(* ===== verification/Handle.v ===== *)
(** * uuid.go, handle.go and encoding/handle.go: handles of B-tree nodes

    A [UUID] is the 128-bit number whose big-endian bytes are the Go array
    [[16]byte]; [uuid_bytes] is [id[:]].  A [Handle] maps the logical ID of a
    node to two physical IDs, one of them active. *)

From S2P Require Import Prelude.

Abbreviation UUID := N (only parsing).

Definition NilUUID : UUID := 0%N.

(** The bytes of [id[:]], most significant first, and the array they fill. *)
Definition uuid_bytes (id : UUID) : list Z := reverse (le_bytes 16 (Z.of_N id)).
Definition uuid_of_bytes (b : list Z) : UUID := Z.to_N (le_val (reverse b)).

Definition uuid_wf (id : UUID) : Prop := (id < 2 ^ 128)%N.

Definition IsNil (id : UUID) : bool := bool_decide (id = NilUUID).

(** [NewUUID]: up to ten attempts of the random source, then a panic; [gen i] is
    the answer of the [i]-th call of [uuid.NewRandom]. *)
Fixpoint NewUUID_loop (i attempts : nat) (gen : nat → option UUID) : option UUID :=
  match attempts with
  | 0 => None
  | S attempts =>
      match gen i with
      | Some id => Some id
      | None => NewUUID_loop (S i) attempts gen
      end
  end.

Definition NewUUID (gen : nat → option UUID) : option UUID := NewUUID_loop 0 10 gen.

(** [high = high<<8 | uint64(bytes[i])] over a byte slice, on 64 bits. *)
Definition be64 (bytes : list Z) : Z :=
  foldl (λ acc b, Z.lor (wrap_u 64 (Z.shiftl acc 8)) b) 0%Z bytes.

Definition Split (id : UUID) : Z * Z :=
  let bytes := uuid_bytes id in (be64 (take 8 bytes), be64 (drop 8 bytes)).

(** [bytes.Compare]: -1, 0 or 1. *)
Fixpoint bytes_compare (x y : list Z) : Z :=
  match x, y with
  | [], [] => 0
  | [], _ :: _ => -1
  | _ :: _, [] => 1
  | a :: x, b :: y => if (a <? b) then -1 else if (b <? a) then 1 else bytes_compare x y
  end%Z.

Definition Compare (x y : UUID) : Z := bytes_compare (uuid_bytes x) (uuid_bytes y).

(** ** handle.go *)

(** Times are nanoseconds since the Unix epoch; [UnixMilli] rounds down. *)
Definition UnixMilli (t : Z) : Z := t `div` 1000000.
Definition Hour : Z := 3600 * 1000000000.

Record Handle := mkHandle {
  LogicalID : UUID;
  PhysicalIDA : UUID;
  PhysicalIDB : UUID;
  IsActiveIDB : bool;
  Version : Z;
  WorkInProgressTimestamp : Z;
  IsDeleted : bool;
}.

#[global] Instance Handle_eq_dec : EqDecision Handle.
Proof. solve_decision. Defined.

Definition zero_handle : Handle := mkHandle NilUUID NilUUID NilUUID false 0 0 false.

Definition HandleSizeInBytes : nat := 62.

Definition NewHandle (id : UUID) : Handle := mkHandle id id NilUUID false 0 0 false.

Definition GetActiveID (h : Handle) : UUID :=
  if IsActiveIDB h then PhysicalIDB h else PhysicalIDA h.

Definition GetInActiveID (h : Handle) : UUID :=
  if IsActiveIDB h then PhysicalIDA h else PhysicalIDB h.

Definition IsAandBinUse (h : Handle) : bool :=
  negb (IsNil (PhysicalIDA h)) && negb (IsNil (PhysicalIDB h)).

Definition set_PhysicalIDA (h : Handle) (id : UUID) : Handle :=
  mkHandle (LogicalID h) id (PhysicalIDB h) (IsActiveIDB h) (Version h)
    (WorkInProgressTimestamp h) (IsDeleted h).
Definition set_PhysicalIDB (h : Handle) (id : UUID) : Handle :=
  mkHandle (LogicalID h) (PhysicalIDA h) id (IsActiveIDB h) (Version h)
    (WorkInProgressTimestamp h) (IsDeleted h).
Definition set_IsActiveIDB (h : Handle) (b : bool) : Handle :=
  mkHandle (LogicalID h) (PhysicalIDA h) (PhysicalIDB h) b (Version h)
    (WorkInProgressTimestamp h) (IsDeleted h).
Definition set_Version (h : Handle) (v : Z) : Handle :=
  mkHandle (LogicalID h) (PhysicalIDA h) (PhysicalIDB h) (IsActiveIDB h) v
    (WorkInProgressTimestamp h) (IsDeleted h).
Definition set_Timestamp (h : Handle) (ts : Z) : Handle :=
  mkHandle (LogicalID h) (PhysicalIDA h) (PhysicalIDB h) (IsActiveIDB h) (Version h)
    ts (IsDeleted h).
Definition set_IsDeleted (h : Handle) (b : bool) : Handle :=
  mkHandle (LogicalID h) (PhysicalIDA h) (PhysicalIDB h) (IsActiveIDB h) (Version h)
    (WorkInProgressTimestamp h) b.

(** [newid] is the result of the call of [NewUUID], [now] the current time. *)
Definition AllocateID (newid : UUID) (now : Z) (h : Handle) : UUID * Handle :=
  if IsAandBinUse h then (NilUUID, h)
  else
    let h := set_Timestamp h (UnixMilli now) in
    if IsActiveIDB h then (newid, set_PhysicalIDA h newid)
    else (newid, set_PhysicalIDB h newid).

Definition IsExpiredInactive (now : Z) (h : Handle) : bool :=
  let expiryTime := UnixMilli (now - 1 * Hour) in
  ((0 <? WorkInProgressTimestamp h) && (WorkInProgressTimestamp h <? expiryTime))%Z.

Definition HasID (h : Handle) (id : UUID) : bool :=
  bool_decide (PhysicalIDA h = id) || bool_decide (PhysicalIDB h = id).

Definition FlipActiveID (h : Handle) : Handle := set_IsActiveIDB h (negb (IsActiveIDB h)).

Definition ClearInactiveID (h : Handle) : Handle :=
  let h := if IsActiveIDB h then set_PhysicalIDA h NilUUID else set_PhysicalIDB h NilUUID in
  set_Timestamp h 0.

Definition IsEmpty (x : Handle) : bool :=
  bool_decide (LogicalID x = NilUUID) && negb (IsDeleted x) &&
  bool_decide (PhysicalIDA x = NilUUID) && bool_decide (PhysicalIDB x = NilUUID) &&
  bool_decide (Version x = 0%Z) && bool_decide (WorkInProgressTimestamp x = 0%Z).

Definition IsEqual (x y : Handle) : bool :=
  bool_decide (LogicalID x = LogicalID y) && Bool.eqb (IsDeleted x) (IsDeleted y) &&
  bool_decide (PhysicalIDA x = PhysicalIDA y) && bool_decide (PhysicalIDB x = PhysicalIDB y).

(** [RegistryPayload[T]]: a batch of handles or IDs of one registry table. *)
Record RegistryPayload (T : Type) := mkRegistryPayload {
  rp_RegistryTable : string;
  rp_BlobTable : string;
  rp_CacheDuration : Z;
  rp_IsCacheTTL : bool;
  rp_IDs : list T;
}.
Arguments mkRegistryPayload {T}.
Arguments rp_RegistryTable {T}.
Arguments rp_BlobTable {T}.
Arguments rp_CacheDuration {T}.
Arguments rp_IsCacheTTL {T}.
Arguments rp_IDs {T}.

Definition ExtractLogicalIDs (storeHandles : list (RegistryPayload Handle))
    : list (RegistryPayload UUID) :=
  map (λ sh, mkRegistryPayload (rp_RegistryTable sh) EmptyString (rp_CacheDuration sh) false
               (map LogicalID (rp_IDs sh))) storeHandles.

(** The field ranges of the Go struct: [int32] version, [int64] timestamp. *)
Definition handle_wf (h : Handle) : Prop :=
  uuid_wf (LogicalID h) ∧ uuid_wf (PhysicalIDA h) ∧ uuid_wf (PhysicalIDB h) ∧
  in_s 32 (Version h) ∧ in_s 64 (WorkInProgressTimestamp h).

(** ** encoding/handle.go *)

Definition byte_of_bool (b : bool) : Z := if b then 1 else 0.

Definition encode (h : Handle) : list Z :=
  uuid_bytes (LogicalID h) ++ uuid_bytes (PhysicalIDA h) ++ uuid_bytes (PhysicalIDB h) ++
  [byte_of_bool (IsActiveIDB h)] ++
  le_bytes 4 (wrap_u 32 (Version h)) ++
  le_bytes 8 (wrap_u 64 (WorkInProgressTimestamp h)) ++
  [byte_of_bool (IsDeleted h)].

(** [Marshal] appends to whatever the caller's buffer holds. *)
Definition Marshal (v : Handle) (buffer : list Z) : list Z := buffer ++ encode v.

(** The reader and the target of [decode]. *)
Record decoder := mkDecoder { d_rest : list Z; d_target : Handle }.

Inductive decode_error := ErrFromBytes.

(** [bytes.Buffer.Next]: the next [n] bytes, fewer when the buffer has fewer. *)
Definition Next {E} (n : nat) : M decoder E (list Z) := λ d,
  (Ret (take n (d_rest d)), mkDecoder (drop n (d_rest d)) (d_target d)).

Definition update_target {E} (f : Handle → Handle) : M decoder E () :=
  modify (λ d, mkDecoder (d_rest d) (f (d_target d))).

Section with_FromBytes.
(** [uuid.FromBytes] of github.com/google/uuid. *)
Context (FromBytes : list Z → option UUID).

Definition fromBytes : list Z → M decoder decode_error UUID := λ b,
  match FromBytes b with Some id => mret id | None => fail ErrFromBytes end.

(** [binary.LittleEndian.Uint32] and [Uint64] panic on a short slice. *)
Definition Uint (n : nat) (b : list Z) : M decoder decode_error Z :=
  if decide (n ≤ length b) then mret (le_val (take n b)) else panic.

Definition set_if_one (b : Z) (f : Handle → Handle) : M decoder decode_error () :=
  if decide (b = 1%Z) then update_target f else mret ().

####################

• WORK TO BE COMPLETED
The response must consist solely of the lines from the first line of the entries through the line containing "Definition uuid_bytes (id", repeated exactly.

• ANSWER TO THIS PROBLEM
(* ===== verification/Handle.v ===== *)
(** * uuid.go, handle.go and encoding/handle.go: handles of B-tree nodes

    A [UUID] is the 128-bit number whose big-endian bytes are the Go array
    [[16]byte]; [uuid_bytes] is [id[:]].  A [Handle] maps the logical ID of a
    node to two physical IDs, one of them active. *)

From S2P Require Import Prelude.

Abbreviation UUID := N (only parsing).

Definition NilUUID : UUID := 0%N.

(** The bytes of [id[:]], most significant first, and the array they fill. *)
Definition uuid_bytes (id : UUID) : list Z := reverse (le_bytes 16 (Z.of_N id)).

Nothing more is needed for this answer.